-- To do --
The lines to print are the one containing "Definition uint_bits : Z := 64." and every line after it through the end of the entries below. Print them exactly and nothing else.

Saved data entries
(** * CSV-driven manifest generation (csv_to_json.py): model and properties

    A shallow embedding of [src/generate-manifest-scripts/csv_to_json.py].
    Python objects live in an explicit store: dictionaries and lists are
    heap objects reached through references, so that aliasing, in-place
    mutation and [copy.deepcopy] are modelled as the interpreter performs
    them.  Exceptions are results of the store monad.

    Strings are sequences of code points below 256; [str.strip] and
    [str.lower] follow Python on that range. *)

From Stdlib Require Import ZArith Ascii String List Lia Bool DecimalString.
From stdpp Require Import base list strings gmap.

Local Open Scope Z_scope.

(** ** Python string primitives *)

Module Str.

(** [str.isspace] on one code point (below 256). *)
Definition is_space (c : ascii) : bool :=
  let n := nat_of_ascii c in
  (((9 <=? n) && (n <=? 13)) || ((28 <=? n) && (n <=? 32))
   || (n =? 133) || (n =? 160))%nat.

Fixpoint lstrip (s : string) : string :=
  match s with
  | EmptyString => EmptyString
  | String c s' => if is_space c then lstrip s' else s
  end.

Fixpoint rstrip (s : string) : string :=
  match s with
  | EmptyString => EmptyString
  | String c s' =>
      match rstrip s' with
      | EmptyString => if is_space c then EmptyString else String c EmptyString
      | r => String c r
      end
  end.

(** [s.strip()] *)
Definition strip (s : string) : string := rstrip (lstrip s).
(** C10. When the declared width or the declared height of the map exceeds
    255 the reverse conversion ends in an exception and returns no bytes: the
    one-byte pack of the dimension fails with [struct.error]. The only other
    exception a run with such a dimension can end in is the
    [ZeroDivisionError] of [i % map_width], raised while the layers are read
    when the width is 0 (and the height is the oversized one). *)
Theorem oversized_dimension_raises (layer_definitions : gmap string (list TileDefinition))
    (t : tmx) :
  255 < map_width t \/ 255 < map_height t ->
  (convert_tmx_to_bin layer_definitions t = Raise StructError
   \/ (convert_tmx_to_bin layer_definitions t = Raise ZeroDivisionError
       /\ map_width t = 0))
  /\ (255 < map_width t -> convert_tmx_to_bin layer_definitions t = Raise StructError).
Proof.
  intros Hdim. unfold convert_tmx_to_bin.
  destruct (read_layers (map_width t) (map_height t) (tmx_layers_src t) ∅)
    as [tmx_layers|e] eqn:Hread; cbn.
  - assert (Hstruct :
      (bw ← pack_B (map_width t) ; bh ← pack_B (map_height t) ;
       body ← for_each (write_layer layer_definitions (map_width t) (map_height t)
                          (sort_desc (tmx_tilesets t)) tmx_layers) BINARY_WRITE_ORDER ;
       Ok ([bw; bh] ++ concat body ++ [Byte.x00])%list) = Raise StructError).
    { destruct (pack_B (map_width t)) as [bw|e] eqn:Hw; cbn.
      - destruct Hdim as [Hdim|Hdim].
        + rewrite pack_B_above in Hw by assumption. discriminate.
        + rewrite pack_B_above by assumption. reflexivity.
      - apply pack_B_raise in Hw. now subst. }
    split; [left|intros _]; exact Hstruct.
  - destruct (read_layers_raise _ _ _ _ _ Hread) as [-> Hw0]. split.
    + right. now split.
    + lia.
Qed.

End ReverseRun.

(** C10, at a map declared 256 cells wide. *)
Lemma oversized_dimension_raises_witness :
  255 < TiledToBin.map_width wide_map
  /\ TiledToBin.convert_tmx_to_bin ∅ wide_map = Raise StructError.
Proof.
  split; [reflexivity|].
  apply (proj2 (oversized_dimension_raises ∅ wide_map (or_introl eq_refl))).
  reflexivity.
Defined.

(** ** The concrete scenario *)

Section Scenario.

Lemma autotile_not_spawnmarker layer_name :
  BinToTiled.LAYER_TYPES !! layer_name = Some BinToTiled.TYPE_AUTOTILE ->
  String.eqb layer_name "spawnmarker" = false.
Proof.
  intros H. destruct (String.eqb_spec layer_name "spawnmarker") as [->|]; [|reflexivity].
  vm_compute in H. discriminate.
Qed.
(** C3.  A Section heading read while no book is current, and a Book heading
    read while no category is current, make an object that no parent
    receives: the library reads back as before, and whatever lines follow,
    no book ever lists that section and no category ever lists that book.
    A content line read while no part is current changes nothing.  So the
    text of a language tag and a line, with no heading, yields the empty
    library, and no part is made. *)
Theorem orphans_are_discarded (st : State) (line : jsstring) (Hv : valid st) :
  (currentBook st = None -> startsWith (trim line) (js "###") = true ->
   exists st',
     Counted.processLine st line = Ok st'
     /\ cats st' = cats st /\ books st' = books st
     /\ reify_library st' = reify_library st
     /\ forall post, exists st'',
          forEach Counted.processLine post st' = Ok st''
          /\ section_unattached (length (secs st)) st'')
  /\ (currentCat st = None -> startsWith (trim line) (js "##") = true ->
      startsWith (trim line) (js "###") = false ->
      exists st',
        Counted.processLine st line = Ok st'
        /\ cats st' = cats st
        /\ reify_library st' = reify_library st
        /\ forall post, exists st'',
             forEach Counted.processLine post st' = Ok st''
             /\ book_unattached (length (books st)) st'')
  /\ (currentPart st = None -> isContent (trim line) = true ->
      Counted.processLine st line = Ok st)
  /\ Counted.parseTextToLibrary (js "[EN]
Hello") = Ok []
  /\ forEach Counted.processLine (split_nl (js "[EN]
Hello")) init = Ok (set_currentLang (Some ENGLISH) init)
  /\ Counted.parseTextToLibrary (js "### Sec
[EN]
Hello") = Ok []
  /\ forall random,
       Random.parseTextToLibrary random (js "[EN]
Hello") = Ok []
       /\ Random.parseTextToLibrary random (js "### Sec
[EN]
Hello") = Ok [].
Proof.
  split; [|split; [|split; [|repeat split; vm_compute; reflexivity]]].
  - intros Hb H.
    destruct (CountedOrphanSteps.section_heading_stores st line H)
      as (Hlib & Hcats & Hbooks & Hsecs & Hparts).
    rewrite Hb in Hbooks.
    exists (CountedPure.step st line).
    split; [by apply CountedFacts.processLine_step|].
    split; [done|]. split; [done|].
    split.
    { apply reify_library_extend; [done|done|done| | |].
      - exists []. by rewrite app_nil_r.
      - rewrite Hsecs. by eexists.
      - destruct Hparts as [po ->]. by eexists. }
    intros post. exists (CountedPure.run post (CountedPure.step st line)).
    split; [by apply CountedFacts.forEach_run, CountedFacts.step_valid|].
    apply CountedOrphans.run_section_unattached.
    + rewrite Hsecs, length_app. simpl. lia.
    + unfold section_unattached. rewrite Hbooks.
      by apply CountedOrphans.fresh_section_unattached.
  - intros Hc H H3.
    destruct (CountedOrphanSteps.book_heading_stores st line H H3)
      as (Hlib & Hcats & Hbooks & Hsecs & Hparts).
    rewrite Hc in Hcats.
    exists (CountedPure.step st line).
    split; [by apply CountedFacts.processLine_step|].
    split; [done|].
    split.
    { apply reify_library_extend; [done|done|done| | |].
      - destruct Hbooks as (id & title & ->). by eexists.
      - exists []. by rewrite app_nil_r.
      - exists []. by rewrite app_nil_r. }
    intros post. exists (CountedPure.run post (CountedPure.step st line)).
    split; [by apply CountedFacts.forEach_run, CountedFacts.step_valid|].
    apply CountedOrphans.run_book_unattached.
    + destruct Hbooks as (id & title & ->). rewrite length_app. simpl. lia.
    + unfold book_unattached. rewrite Hcats.
      by apply CountedOrphans.fresh_book_unattached.
  - intros Hp H. apply isContent_inv in H as (H3 & H2 & H1 & Hd & Ht).
    unfold Counted.processLine, tagOrContent.
    rewrite H3, H2, H1, Hd, Ht, Hp.
    destruct (negb (truthy (trim line)) && isNull (currentLang st)); [done|].
    by destruct (currentLang st).
Qed.

Lemma orphans_are_discarded_witness :
  exists st',
    Counted.processLine init (js "### Sec") = Ok st'
    /\ books st' = [] /\ reify_library st' = Ok []
    /\ exists st'',
         forEach Counted.processLine [js "# C"; js "## B"; js "### T"] st' = Ok st''
         /\ section_unattached 0 st''.
Proof.
  destruct (orphans_are_discarded init (js "### Sec") valid_init)
    as [H _].
  destruct (H eq_refl eq_refl) as (st' & Hrun & _ & Hb & Hr & Hpost).
  exists st'. split; [exact Hrun|]. split; [exact Hb|]. split; [exact Hr|].
  exact (Hpost [js "# C"; js "## B"; js "### T"]).
Defined.

(** ** Section identifiers *)

Lemma or_else_nil t : or_else t [] = t.
Proof. by destruct t. Qed.

Lemma section_ids_ok_frame st st' :
  books st' = books st ->
  (forall s so', secs st' !! s = Some so' ->
     exists so, secs st !! s = Some so /\ so_id so = so_id so'
                /\ so_title so = so_title so') ->
  section_ids_ok st -> section_ids_ok st'.
Proof.
  intros Hb Hs H b bo s so' Hbo Hin Hso'. rewrite Hb in Hbo.
  destruct (Hs _ _ Hso') as (so & Hso & <- & <-). by eapply H.
Qed.

Module CountedIds.
(** * Istio operator: cluster discovery, override merging, reconciliation

    A shallow embedding of
      - [internal/clusterconfig/clusterconfig.go] (cluster size, flavour and
        provider discovery, override merging),
      - the Istio resources reconciler ([ResourcesReconciler.Reconcile],
        [getResources]),
      - the two-phase sidecar restart announced in the release notes,
    followed by the properties of the specification that concern them.

    Conventions.  A Go function returning [(v, err)] is a Rocq function
    returning a pair whose second component is an [option error] ([None] is
    [nil]).  The [client.Client] handle is the cluster as seen through the
    client: read-only calls are functions of it, mutating calls return the
    cluster they leave behind. *)

From Stdlib Require Import QArith Lqa.
From Stdlib.Strings Require Import Ascii String Byte.
From stdpp Require Import gmap strings pretty list fin_maps.

Local Open Scope string_scope.
Local Open Scope list_scope.

(** Go's [error] interface, identified with the message of [Error()]. *)
Inductive error := errorString (msg : string).

(** * k8s.io/apimachinery/pkg/api/resource *)

Module resource.

(** A [resource.Quantity] is an exact decimal number; [Add] and [Cmp] are
    exact, so a quantity is modelled by its rational value. *)
Abbreviation Quantity := Q.

Definition Scale := Z.
Definition Giga : Scale := 9%Z.

Definition zero : Quantity := 0%Q.

(** [NewQuantity(value, format)]: the quantity [value]. *)
Definition NewQuantity (value : Z) : Quantity := inject_Z value.

(** [NewScaledQuantity(value, scale)]: the quantity [value * 10^scale]. *)
Definition NewScaledQuantity (value : Z) (scale : Scale) : Quantity :=
  (inject_Z value * Qpower 10 scale)%Q.

Definition Add (q y : Quantity) : Quantity := (q + y)%Q.

(** [q.Cmp(y)]: -1, 0 or 1. *)
Definition Cmp (q y : Quantity) : Z :=
  match (q ?= y)%Q with
  | Lt => (-1)%Z
  | Eq => 0%Z
  | Gt => 1%Z
  end.

(** [q.Cmp(y) == -1] *)
Definition less (q y : Quantity) : bool := bool_decide (Cmp q y = (-1)%Z).

(** The binary suffix [Gi] of a serialised quantity: [n Gi = n * 2^30]. *)
Definition Gi (n : Z) : Quantity := inject_Z (n * 2 ^ 30).

End resource.

(** * k8s.io/api/core/v1 *)

Module corev1.

Abbreviation ResourceName := string.
Definition ResourceCPU : ResourceName := "cpu".
Definition ResourceMemory : ResourceName := "memory".

Abbreviation ResourceList := (gmap string resource.Quantity).

(** [rl.Name(name, defaultFormat)]: the entry when present, a zero quantity
    otherwise; the returned pointer is never nil. *)
Definition Name (rl : ResourceList) (name : ResourceName)
  : option resource.Quantity :=
  match rl !! name with
  | Some val => Some val
  | None => Some resource.zero
  end.

Definition Cpu (rl : ResourceList) : option resource.Quantity :=
  Name rl ResourceCPU.
Definition Memory (rl : ResourceList) : option resource.Quantity :=
  Name rl ResourceMemory.

Record NodeSystemInfo := {
  KubeletVersion : string;
  OSImage : string
}.

Record NodeStatus := {
  Capacity : ResourceList;
  Allocatable : ResourceList;
  NodeInfo : NodeSystemInfo
}.

Record NodeSpec := { ProviderID : string }.

Record Node := { Spec : NodeSpec; Status : NodeStatus }.

Definition NodeList := list Node.

End corev1.

(** * regexp *)

Module regexp.

(** The fragment of RE2 syntax used by the flavour patterns: literals,
    [\d] (an ASCII digit), escaped punctuation, [.] (any character but a
    newline, there is no [s] flag), the repetition [+], and the anchors [^]
    at the beginning and [$] at the end of the pattern (without the [m] flag:
    beginning and end of the text).  The text is a sequence of
    characters. *)
Inductive Expr :=
| NoMatch
| EmptyMatch
| Literal (c : ascii)
| Digit
| AnyCharNotNL
| AnyChar
| Concat (r1 r2 : Expr)
| Alternate (r1 r2 : Expr)
| Star (r : Expr).

(** [r+] *)
Definition Plus (r : Expr) : Expr := Concat r (Star r).

(** A compiled pattern. *)
Record Regexp := {
  beginText : bool;
  endText : bool;
  body : Expr
}.

Definition isDigit (c : ascii) : bool :=
  let n := nat_of_ascii c in (48 <=? n)%nat && (n <=? 57)%nat.

Definition isNewline (c : ascii) : bool := (nat_of_ascii c =? 10)%nat.

(** The characters with a meaning of their own in a pattern. *)
Definition isMeta (c : ascii) : bool :=
  existsb (Ascii.eqb c)
    ["\"; "."; "+"; "*"; "?"; "("; ")"; "|"; "["; "]"; "{"; "}"; "^"; "$"]%char.

(** The atoms of a pattern, the last one first, and whether the pattern ends
    with [$]; [None] when the pattern is outside the fragment or
    ill-formed. *)
Fixpoint parse (pattern : string) (atoms : list Expr)
  : option (list Expr * bool) :=
  match pattern with
  | EmptyString => Some (atoms, false)
  | String c rest =>
      if Ascii.eqb c "\" then
        match rest with
        | String e rest' =>
            if Ascii.eqb e "d" then parse rest' (Digit :: atoms)
            else if isMeta e then parse rest' (Literal e :: atoms)
            else None
        | EmptyString => None
        end
      else if Ascii.eqb c "." then parse rest (AnyCharNotNL :: atoms)
      else if Ascii.eqb c "+" then
        match atoms with
        | r :: atoms' => parse rest (Plus r :: atoms')
        | [] => None
        end
      else if Ascii.eqb c "$" then
        match rest with
        | EmptyString => Some (atoms, true)
        | _ => None
        end
      else if isMeta c then None
      else parse rest (Literal c :: atoms)
  end.

Definition sequence (atoms : list Expr) : Expr :=
  foldl (λ r atom, Concat atom r) EmptyMatch atoms.

(** [regexp.Compile(expr)] *)
Definition Compile (expr : string) : Regexp * option error :=
  let '(anchored, rest) :=
    match expr with
    | String c rest => if Ascii.eqb c "^" then (true, rest) else (false, expr)
    | EmptyString => (false, expr)
    end in
  match parse rest [] with
  | Some (atoms, dollar) =>
      ({| beginText := anchored; endText := dollar; body := sequence atoms |},
       None)
  | None =>
      ({| beginText := false; endText := false; body := NoMatch |},
       Some (errorString ("error parsing regexp: " +:+ expr)))
  end.

Fixpoint nullable (r : Expr) : bool :=
  match r with
  | NoMatch => false
  | EmptyMatch => true
  | Literal _ | Digit | AnyCharNotNL | AnyChar => false
  | Concat r1 r2 => nullable r1 && nullable r2
  | Alternate r1 r2 => nullable r1 || nullable r2
  | Star _ => true
  end.

(** The residual of [r] after reading [c]. *)
Fixpoint derive (c : ascii) (r : Expr) : Expr :=
  match r with
  | NoMatch | EmptyMatch => NoMatch
  | Literal c' => if Ascii.eqb c c' then EmptyMatch else NoMatch
  | Digit => if isDigit c then EmptyMatch else NoMatch
  | AnyCharNotNL => if isNewline c then NoMatch else EmptyMatch
  | AnyChar => EmptyMatch
  | Concat r1 r2 =>
      if nullable r1
      then Alternate (Concat (derive c r1) r2) (derive c r2)
      else Concat (derive c r1) r2
  | Alternate r1 r2 => Alternate (derive c r1) (derive c r2)
  | Star r' => Concat (derive c r') (Star r')
  end.
(** * mylib: the ioctl request codec and the evdev device bindings

    A shallow embedding of [linux/ioctl] and [linux/input] of
    andrieee44/mylib.  Go's [uint] and [uintptr] are 64-bit words on the
    Linux targets the package is built for; they are integers in [Z] with
    the wrap-around modulo [2^64] written out at every operation that may
    overflow.  A byte is a [Byte.byte], a byte slice a [list byte]. *)

From Stdlib Require Import ZArith Lia List Bool Strings.Byte String HexString.
From stdpp Require Import base decidable option list gmap strings.
From stdpp Require Import sorting.

Local Open Scope Z_scope.

(** ** Machine words *)

Definition uint_bits : Z := 64.

(** The value of a result of type [uint]. *)
Definition uint (z : Z) : Z := z mod 2 ^ uint_bits.

(** The value of a result of type [byte] (Go's [uint8]). *)
Definition uint8 (z : Z) : Z := z mod 2 ^ 8.

Definition byte_val (b : byte) : Z := Z.of_N (Byte.to_N b).

(** ** The operating system seen from the package

    The package talks to the kernel through [os.OpenFile], [filepath.Glob]
    and the [ioctl] system call.  The kernel is an arbitrary deterministic
    function of the calls made so far; a run of the program threads the log
    of those calls.  [None] is a run-time panic. *)

Inductive error : Type :=
| Errno (e : Z)                                  (* syscall.Errno *)
| PathError (op path : string) (err : error)     (* *fs.PathError *)
| errorString (s : string)                       (* errors.New *)
| ErrNotExist                                    (* fs.ErrNotExist *)
| ErrPermission                                  (* fs.ErrPermission *)
| ErrBadPattern                                  (* filepath.ErrBadPattern *)
| Errorf (format : string) (err : error) (args : list Z).
                                                 (* fmt.Errorf, one %w verb *)

Definition ENOENT : Z := 2.
Definition EPERM : Z := 1.
Definition EACCES : Z := 13.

-- Answer to this task --
Definition uint_bits : Z := 64.

(** The value of a result of type [uint]. *)
Definition uint (z : Z) : Z := z mod 2 ^ uint_bits.

(** The value of a result of type [byte] (Go's [uint8]). *)
Definition uint8 (z : Z) : Z := z mod 2 ^ 8.

Definition byte_val (b : byte) : Z := Z.of_N (Byte.to_N b).

(** ** The operating system seen from the package

    The package talks to the kernel through [os.OpenFile], [filepath.Glob]
    and the [ioctl] system call.  The kernel is an arbitrary deterministic
    function of the calls made so far; a run of the program threads the log
    of those calls.  [None] is a run-time panic. *)

Inductive error : Type :=
| Errno (e : Z)                                  (* syscall.Errno *)
| PathError (op path : string) (err : error)     (* *fs.PathError *)
| errorString (s : string)                       (* errors.New *)
| ErrNotExist                                    (* fs.ErrNotExist *)
| ErrPermission                                  (* fs.ErrPermission *)
| ErrBadPattern                                  (* filepath.ErrBadPattern *)
| Errorf (format : string) (err : error) (args : list Z).
                                                 (* fmt.Errorf, one %w verb *)

Definition ENOENT : Z := 2.
Definition EPERM : Z := 1.
Definition EACCES : Z := 13.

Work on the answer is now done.